Hi, I'm new to this site but not new to IBS-C. 600mg of magnesium is a lot and should be enough. Might even cause you to go the other way. I have suffered for years with IBS-C and any change causes problems but I take magnesium every day and have had to increase it to 600mg due to an antidepressant I am on (and tapering off of finally). I also use flax seed oil (ONLY one brand so email me for that brand cuz all others I have tried have been "rancid" and caused serious distress and a total race to the bathroom several times a day, chipping teeth all the way







Flax seed oil needs to be started slowly after meals and can increase metabolism. It is an antioxidant and has been on the news as a great age-defying supplement. I lost 62 lbs on it but leveled off at a comfortable weight and still take them. I had been on docusate for over 15 years and wanted to get off it. Carol


----------



## 13863 (Mar 23, 2007)

Thanks. i have flax seed oil but didn't know what to do with it since I don't really cook. I know I need to change that.I am also on antidepressant/anti-anxiety meds for trouble sleeping.I will send you a PM later re the oil brand.


pinkcadillac said:


> Hi, I'm new to this site but not new to IBS-C. 600mg of magnesium is a lot and should be enough. Might even cause you to go the other way. I have suffered for years with IBS-C and any change causes problems but I take magnesium every day and have had to increase it to 600mg due to an antidepressant I am on (and tapering off of finally). I also use flax seed oil (ONLY one brand so email me for that brand cuz all others I have tried have been "rancid" and caused serious distress and a total race to the bathroom several times a day, chipping teeth all the way
> 
> 
> 
> ...


----------



## amber123456 (Aug 9, 2007)

pinkcadillac said:


> Hi, I'm new to this site but not new to IBS-C. 600mg of magnesium is a lot and should be enough. Might even cause you to go the other way. I have suffered for years with IBS-C and any change causes problems but I take magnesium every day and have had to increase it to 600mg due to an antidepressant I am on (and tapering off of finally). I also use flax seed oil (ONLY one brand so email me for that brand cuz all others I have tried have been "rancid" and caused serious distress and a total race to the bathroom several times a day, chipping teeth all the way
> 
> 
> 
> ...


 hi can you tell me what brand the flax oil is im getting desperate nothing works and what is docuste ist it a perscription drug? thankyou


----------



## JeanH (Dec 6, 2006)

Simon,I have been out of town and just read your post re magnesium. Glad to hear it works for you.I know there are different forms of magnesium such as citrate, oxide, etc. What kind do you take?I have tried Natural Calm, but really have a problem with the taste.ThanksJean


----------



## amber123456 (Aug 9, 2007)

Bustertb said:


> I use to take 600mg of Magnesium and it kept me regular. But then for some reason it stopped helping me. The doctor put me on Zelnorm and that helped with everything, constipation, bloating and pain. Now I'm trying to get on the program to get back on the Zelnorm.

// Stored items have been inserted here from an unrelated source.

(** * OCHA wordmark approval ledger: a model of [google-apps-script.js]

    The script is a Google Apps Script web app.  A spreadsheet tab is the
    approval ledger; three actions ([submit], [check], [download]) read and
    write it.  This file embeds the script as functions in a small
    state-and-exception monad over a [World] that holds everything the script
    reaches through the Apps Script services: the sheet, [Math.random], the
    clock, [MailApp] and [Logger].

    A [string] stands for a JavaScript string (well-formed text) by its UTF-8
    encoding: equality, emptiness and concatenation are those of the text.  [trim] removes the
    white space and line terminators of ECMAScript, each given by its UTF-8
    bytes.  [toUpperCase] and [toLowerCase] follow the Unicode case tables,
    which are not written out here: they are the two operations of a
    [CaseMapping], of which the development uses that they act on ASCII text
    as the ASCII case mappings do and that lower-casing never empties a
    string. *)

From stdpp Require Import base list strings.
From Stdlib Require Import NArith Ascii.

(** ** ASCII case mappings *)

Module ASCII.

Definition isAscii (c : ascii) : bool := (N_of_ascii c <? 128)%N.
(** * Setting Sun: the puzzle engine of doxman/setting-sun

    A shallow embedding of [app/src/piece.ts] (the piece model) and of the
    engine part of [app/src/App.tsx] (board, move validator, win evaluator,
    move driver and the controls that guard it), followed by the properties
    of the engine.

    Conventions of the embedding:
    - grid coordinates are integers, modelled as [Z]; the main definitions
      read [+] and [-] on them exactly, which is what the source computes
      on safe integers (magnitude below 2^53), and the module [Double]
      gives the piece functions with the rounding of its binary64 numbers;
    - a [Set<string>] is a [gset string], the board [Map<number, Piece>] is
      a [gmap Z Piece];
    - a thrown [Error] is [None] in the [option] monad;
    - an object of one of the four piece classes is determined by the
      arguments of its constructor (all fields are [readonly] and set by
      the constructor), so a piece value is a constructor call; the private
      [squares] field is recomputed from the constructor argument. *)

From Stdlib Require Import Ascii.
From stdpp Require Import gmap strings pretty list fin_maps.

Open Scope Z_scope.

(** ** piece.ts *)

Definition GRID_WIDTH : Z := 4.
Definition GRID_HEIGHT : Z := 5.

Record PieceDimensions := Dim { height : Z; width : Z }.
Record PiecePosition := Pos { pos_x : Z; pos_y : Z }.

Inductive MoveDirection := Up | Down | Left | Right.

Global Instance PiecePosition_eq_dec : EqDecision PiecePosition.
Proof. solve_decision. Defined.
Global Instance MoveDirection_eq_dec : EqDecision MoveDirection.
Proof. solve_decision. Defined.

(** Helper that transforms a position by 1 point in a direction. *)
Definition movePosition (position : PiecePosition) (direction : MoveDirection)
  : PiecePosition :=
  match direction with
  | Up => Pos (pos_x position) (pos_y position - 1)
  | Down => Pos (pos_x position) (pos_y position + 1)
  | Left => Pos (pos_x position - 1) (pos_y position)
  | Right => Pos (pos_x position + 1) (pos_y position)
  end.

(** [JSON.stringify] of an object literal with the two integer fields x
    and y, in that order: an opening brace, the quoted key x, a colon, the
    decimal numeral, a comma, the quoted key y, a colon, the decimal
    numeral, a closing brace. *)
Definition dquote : string := String (ascii_of_nat 34) EmptyString.

Definition JSON_stringify (position : PiecePosition) : string :=
  "{" +:+ dquote +:+ "x" +:+ dquote +:+ ":" +:+ pretty (pos_x position) +:+
  "," +:+ dquote +:+ "y" +:+ dquote +:+ ":" +:+ pretty (pos_y position) +:+ "}".

(** The classes.  [Square] stores its top-left corner; the three composite
    classes store the squares they are made of, which the constructor
    derives from its [topLeft] argument. *)
Record Square := new_Square { Square_topLeft : PiecePosition; Square_id : Z }.

Inductive Piece :=
| ASquare (this : Square)
| VerticalRect (topLeft : PiecePosition) (id : Z)
| HorizontalRect (topLeft : PiecePosition) (id : Z)
| SunSquare (topLeft : PiecePosition) (id : Z).

Global Instance Square_eq_dec : EqDecision Square.
Proof. solve_decision. Defined.
Global Instance Piece_eq_dec : EqDecision Piece.
Proof. solve_decision. Defined.

(** The [squares] field set by the constructor of each composite class
    (a [Square] has no such field). *)
Definition squares (this : Piece) : list Square :=
  match this with
  | ASquare _ => []
  | VerticalRect topLeft _ =>
      [ new_Square topLeft (-1);
        new_Square (Pos (pos_x topLeft) (pos_y topLeft + 1)) (-1) ]
  | HorizontalRect topLeft _ =>
      [ new_Square topLeft (-1);
        new_Square (Pos (pos_x topLeft + 1) (pos_y topLeft)) (-1) ]
  | SunSquare topLeft _ =>
      [ new_Square topLeft (-1);
        new_Square (Pos (pos_x topLeft + 1) (pos_y topLeft)) (-1);
        new_Square (Pos (pos_x topLeft) (pos_y topLeft + 1)) (-1);
        new_Square (Pos (pos_x topLeft + 1) (pos_y topLeft + 1)) (-1) ]
  end.

(** [BasePiece.getID] *)
Definition getID (this : Piece) : Z :=
  match this with
  | ASquare s => Square_id s
  | VerticalRect _ id | HorizontalRect _ id | SunSquare _ id => id
  end.

Definition getDimensions (this : Piece) : PieceDimensions :=
  match this with
  | ASquare _ => {| width := 1; height := 1 |}
  | VerticalRect _ _ => {| width := 1; height := 2 |}
  | HorizontalRect _ _ => {| width := 2; height := 1 |}
  | SunSquare _ _ => {| width := 2; height := 2 |}
  end.

(** [Square.getTopLeft] returns the stored corner; the composite classes
    return [this.squares[0].getTopLeft()]. *)
Definition getTopLeft (this : Piece) : PiecePosition :=
  match this with
  | ASquare s => Square_topLeft s
  | _ =>
      match squares this with
      | square0 :: _ => Square_topLeft square0
      | [] => Pos 0 0
      end
  end.

Definition Square_canMove (this : Square) (direction : MoveDirection) : bool :=
  match direction with
  | Up => bool_decide (pos_y (Square_topLeft this) > 0)
  | Down => bool_decide (pos_y (Square_topLeft this) < GRID_HEIGHT - 1)
  | Left => bool_decide (pos_x (Square_topLeft this) > 0)
  | Right => bool_decide (pos_x (Square_topLeft this) < GRID_WIDTH - 1)
  end.

(** [canMove]: the square's own test, or [every] over the squares of a
    composite piece. *)
Definition canMove (this : Piece) (direction : MoveDirection) : bool :=
  match this with
  | ASquare s => Square_canMove s direction
  | _ => forallb (λ square, Square_canMove square direction) (squares this)
  end.

(** [move]: a new object of the same class at the moved position, with
    the same id. *)
Definition move (this : Piece) (direction : MoveDirection) : Piece :=
  match this with
  | ASquare s =>
      ASquare (new_Square (movePosition (Square_topLeft s) direction) (Square_id s))
  | VerticalRect _ id =>
      VerticalRect (movePosition (getTopLeft this) direction) id
  | HorizontalRect _ id =>
      HorizontalRect (movePosition (getTopLeft this) direction) id
  | SunSquare _ id =>
      SunSquare (movePosition (getTopLeft this) direction) id
  end.

(** Helper that gets all positions covered by a piece, stringified: the
    two nested counting loops, each [add] extending the set. *)
Definition getCoveredArea (piece : Piece) : gset string :=
  let topLeft := getTopLeft piece in
  let dims := getDimensions piece in
  foldl (λ area i,
    foldl (λ area j,
      {[ JSON_stringify (Pos (pos_x topLeft + i) (pos_y topLeft + j)) ]} ∪ area)
      area (seqZ 0 (height dims)))
    ∅ (seqZ 0 (width dims)).

(** Helper that checks whether two areas overlap: [area1] spread into an
    array, filtered to the points [area2] has, collected in a new set whose
    size is compared with 0. *)
Definition areasOverlap (area1 area2 : gset string) : bool :=
  bool_decide
    (0 < size (list_to_set (filter (λ point, point ∈ area2) (elements area1))
                 : gset string))%nat.

(** [intersects] has the same body in the four classes. *)
Definition intersects (this other : Piece) : bool :=
  areasOverlap (getCoveredArea this) (getCoveredArea other).

(** ** App.tsx *)

Definition SUN_ID : Z := 1.

Definition initialPieces : list Piece :=
  [ VerticalRect (Pos 0 0) 0;
    SunSquare (Pos 1 0) SUN_ID;
    VerticalRect (Pos 3 0) 2;
    HorizontalRect (Pos 1 2) 3;
    VerticalRect (Pos 0 3) 4;
    ASquare (new_Square (Pos 1 3) 5);
    ASquare (new_Square (Pos 2 3) 6);
    VerticalRect (Pos 3 3) 7;
    ASquare (new_Square (Pos 1 4) 8);
    ASquare (new_Square (Pos 2 4) 9) ].

(** [initializePieces]: every initial piece is [set] under its own id. *)
Definition initializePieces : gmap Z Piece :=
  foldl (λ initialMap piece, <[getID piece := piece]> initialMap) ∅ initialPieces.

(** [findPiece] throws when the id is absent: [None]. *)
Definition findPiece (pieces : gmap Z Piece) (pieceID : Z) : option Piece :=
  pieces !! pieceID.

Definition checkWinCondition (pieceID : Z) (piece : Piece)
    (direction : MoveDirection) : bool :=
  if bool_decide (direction = Down) && bool_decide (pieceID = SUN_ID) then
    let topLeft := getTopLeft piece in
    bool_decide (pos_x topLeft = 1) && bool_decide (pos_y topLeft = GRID_HEIGHT - 2)
  else false.

(** The loop of [canMoveWithOthers] over the entries of the board, with
    its early [return false]. *)
Fixpoint overlapsNoOther (movedPieceID : Z) (movedPiece : Piece)
    (entries : list (Z * Piece)) : bool :=
  match entries with
  | [] => true
  | (otherPieceID, otherPiece) :: rest =>
      if bool_decide (otherPieceID ≠ movedPieceID) && intersects otherPiece movedPiece
      then false
      else overlapsNoOther movedPieceID movedPiece rest
  end.

Definition canMoveWithOthers (pieces : gmap Z Piece) (pieceID : Z)
    (direction : MoveDirection) : option bool :=
  piece ← findPiece pieces pieceID;
  if checkWinCondition pieceID piece direction then Some true
  else
    let canMoveAlone := canMove piece direction in
    if negb canMoveAlone then Some false
    else
      let movedPiece := move piece direction in
      let movedPieceID := getID movedPiece in
      Some (overlapsNoOther movedPieceID movedPiece (map_to_list pieces)).

(** The updater that [onMove] hands to [setPieces]: a fresh map receives
    every entry of the old one, the entry under the moved piece's id being
    replaced by the moved piece. *)
Definition updatePieces (movedPieceID : Z) (movedPiece : Piece)
    (oldPieces : gmap Z Piece) : gmap Z Piece :=
  map_fold (λ otherPieceID otherPiece updatedPieces,
    if bool_decide (otherPieceID = movedPieceID)
    then <[movedPieceID := movedPiece]> updatedPieces
    else <[otherPieceID := otherPiece]> updatedPieces)
    ∅ oldPieces.

(** What one call of [onMove] does: whether the win alert was raised, and
    the board that becomes the state. *)
Record MoveResult := { alerted : bool; newPieces : gmap Z Piece }.

(** [onMove].  Events are handled one at a time, so the state the updater
    receives is the board of the render that created the handler. *)
Definition onMove (pieces : gmap Z Piece) (pieceID : Z)
    (direction : MoveDirection) : option MoveResult :=
  piece ← findPiece pieces pieceID;
  let alert := checkWinCondition pieceID piece direction in
  let movedPiece := move piece direction in
  let movedPieceID := getID movedPiece in
  Some {| alerted := alert;
          newPieces := updatePieces movedPieceID movedPiece pieces |}.

(** [PieceControls]: for each direction, in the order up, down, left,
    right, an arrow is rendered exactly when the [canMove] prop answers
    true, and its click handler calls the [onMove] prop with that
    direction.  The result lists the rendered arrows with the outcome of
    clicking each; an exception of [canMove] aborts the render. *)
Definition PieceControlArrow {A} (canMove : MoveDirection → option bool)
    (onMove : MoveDirection → A) (direction : MoveDirection)
  : option (list (MoveDirection * A)) :=
  shown ← canMove direction;
  Some (if shown : bool then [(direction, onMove direction)] else []).

Definition PieceControls {A} (canMove : MoveDirection → option bool)
    (onMove : MoveDirection → A) : option (list (MoveDirection * A)) :=
  arrowUp ← PieceControlArrow canMove onMove Up;
  arrowDown ← PieceControlArrow canMove onMove Down;
  arrowLeft ← PieceControlArrow canMove onMove Left;
  arrowRight ← PieceControlArrow canMove onMove Right;
  Some (arrowUp ++ arrowDown ++ arrowLeft ++ arrowRight).

(** The controls of the piece [id] as [App] wires them. *)
Definition controlsOf (pieces : gmap Z Piece) (id : Z)
  : option (list (MoveDirection * option MoveResult)) :=
  PieceControls (λ direction, canMoveWithOthers pieces id direction)
                (λ direction, onMove pieces id direction).

(** [PuzzlePiece]: the absolutely positioned box of a piece, 120 pixels
    per cell, its label, and its controls when it is the selected piece.
    An exception of the [canMove] prop aborts the render. *)
Record PieceStyle := {
  style_width : Z; style_height : Z; style_left : Z; style_top : Z
}.

Record PuzzlePieceView := {
  view_style : PieceStyle;
  view_label : Z;
  view_controls : option (list (MoveDirection * option MoveResult))
}.

Definition PuzzlePiece (piece : Piece) (selected : bool)
    (canMove : MoveDirection → option bool)
    (onMove : MoveDirection → option MoveResult) : option PuzzlePieceView :=
  let topLeft := getTopLeft piece in
  let dims := getDimensions piece in
  controls ← (if selected then Some <$> PieceControls canMove onMove
              else Some None);
  Some {| view_style := {| style_width := 120 * width dims;
                           style_height := 120 * height dims;
                           style_left := 120 * pos_x topLeft;
                           style_top := 120 * pos_y topLeft |};
          view_label := getID piece;
          view_controls := controls |}.
(** The first of two results that is one, and whether a result is one:
    used to state how the alternatives of a pattern match. *)
Definition or_else (a b : option nat) : option nat :=
  match a with Some m => Some m | None => b end.

Definition is_some {A : Type} (x : option A) : bool :=
  match x with Some _ => true | None => false end.

(** [a] is kept ahead of [b]. *)
Definition preferred (a b : Track) : Prop :=
  tuple_lt (ranking b) (ranking a) = true \/
  (ranking a = ranking b /\ id a < id b).

Definition preferred_or_tied (a b : Track) : Prop :=
  tuple_lt (ranking b) (ranking a) = true \/
  (ranking a = ranking b /\ id a <= id b).

(** The comparison [list.sort] makes on the keys of two tracks. *)
Definition ranks_before (a b : Track) : Prop :=
  tuple_lt (sort_key a) (sort_key b) = true.

(** The tracks of a list that fall under a key, in their order, and the
    list stored under a key of the dictionary. *)
Definition same_key (k : group_key) (tracks : list Track) : list Track :=
  List.filter (fun t => key_eqb (track_key t) k) tracks.

Fixpoint lookup_group (k : group_key) (groups : list (group_key * list Track))
    : option (list Track) :=
  match groups with
  | [] => None
  | (k', v) :: rest => if key_eqb k k' then Some v else lookup_group k rest
  end.

Definition nonempty (l : list Track) : option (list Track) :=
  match l with [] => None | _ => Some l end.

(** What the collector knows, at the head of its loop, about the page
    before the current one; what holds of the state it ends in; and the
    count of tracks staying below the cap. *)
Definition previous_page_known (request : Z -> response) (st : collector) : Prop :=
  0 <= offset st /\
  (consecutive_empty st = 0%nat \/
   (consecutive_empty st = 1%nat /\ limit <= offset st /\
    request (offset st - limit) = Page [])).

hi im from the uk can you tell me if zelnorm is available in the uk as it sounds great no bloating,constipation


----------



## amber123456 (Aug 9, 2007)

pinkcadillac said:


> Hi, I'm new to this site but not new to IBS-C. 600mg of magnesium is a lot and should be enough. Might even cause you to go the other way. I have suffered for years with IBS-C and any change causes problems but I take magnesium every day and have had to increase it to 600mg due to an antidepressant I am on (and tapering off of finally). I also use flax seed oil (ONLY one brand so email me for that brand cuz all others I have tried have been "rancid" and caused serious distress and a total race to the bathroom several times a day, chipping teeth all the way
> 
> 
> 
> ...


hi its just to ask about the flax seed oil i bought the tablets and nothing has happened they were high strength i have been taking for two days have i bought the wrong item and could you tell me how much magnesium i should buy i dont want ibsd just to be able to go to the toilet


----------



## amber123456 (Aug 9, 2007)

srmorris said:


> Have you tried a mix 300-600mg of magnesium capsuals and a regular dier of finely diced vegetable soup.This will open your bowels beyond belief- or it did for me. Does not stop the distention and bloating however but does get rid of that *FULL* feeling.Going to see Dr.Pimmentel in Cedars Sinai early Aug so will report.Simon


did using the magnesium give you camps and ibs d as i alternate from the two and just want a fine line


----------



## 13863 (Mar 23, 2007)

I'm wondering how long the magesium took to work? I have not been consistent enough taking it (partially cause I am trying so many other things also), hope I am not doing too many at once. I am trying to take 625 mg a day. The ones I got are 250 mg tablets.I really hope it helps. I believe they contain magnesium oxide. I don't have the bottle with me now.My friend gave me a dose of a liquid magensium oxide.


----------



## janetmtt (May 28, 2007)

Do you take magnesium on it's own or with calcium? I've read today that as I suffer muscle aches from magnesium I should increase my calcium with it so wondering how or what everyone else takes - on it's own or combined?


----------



## nogo (Dec 18, 2006)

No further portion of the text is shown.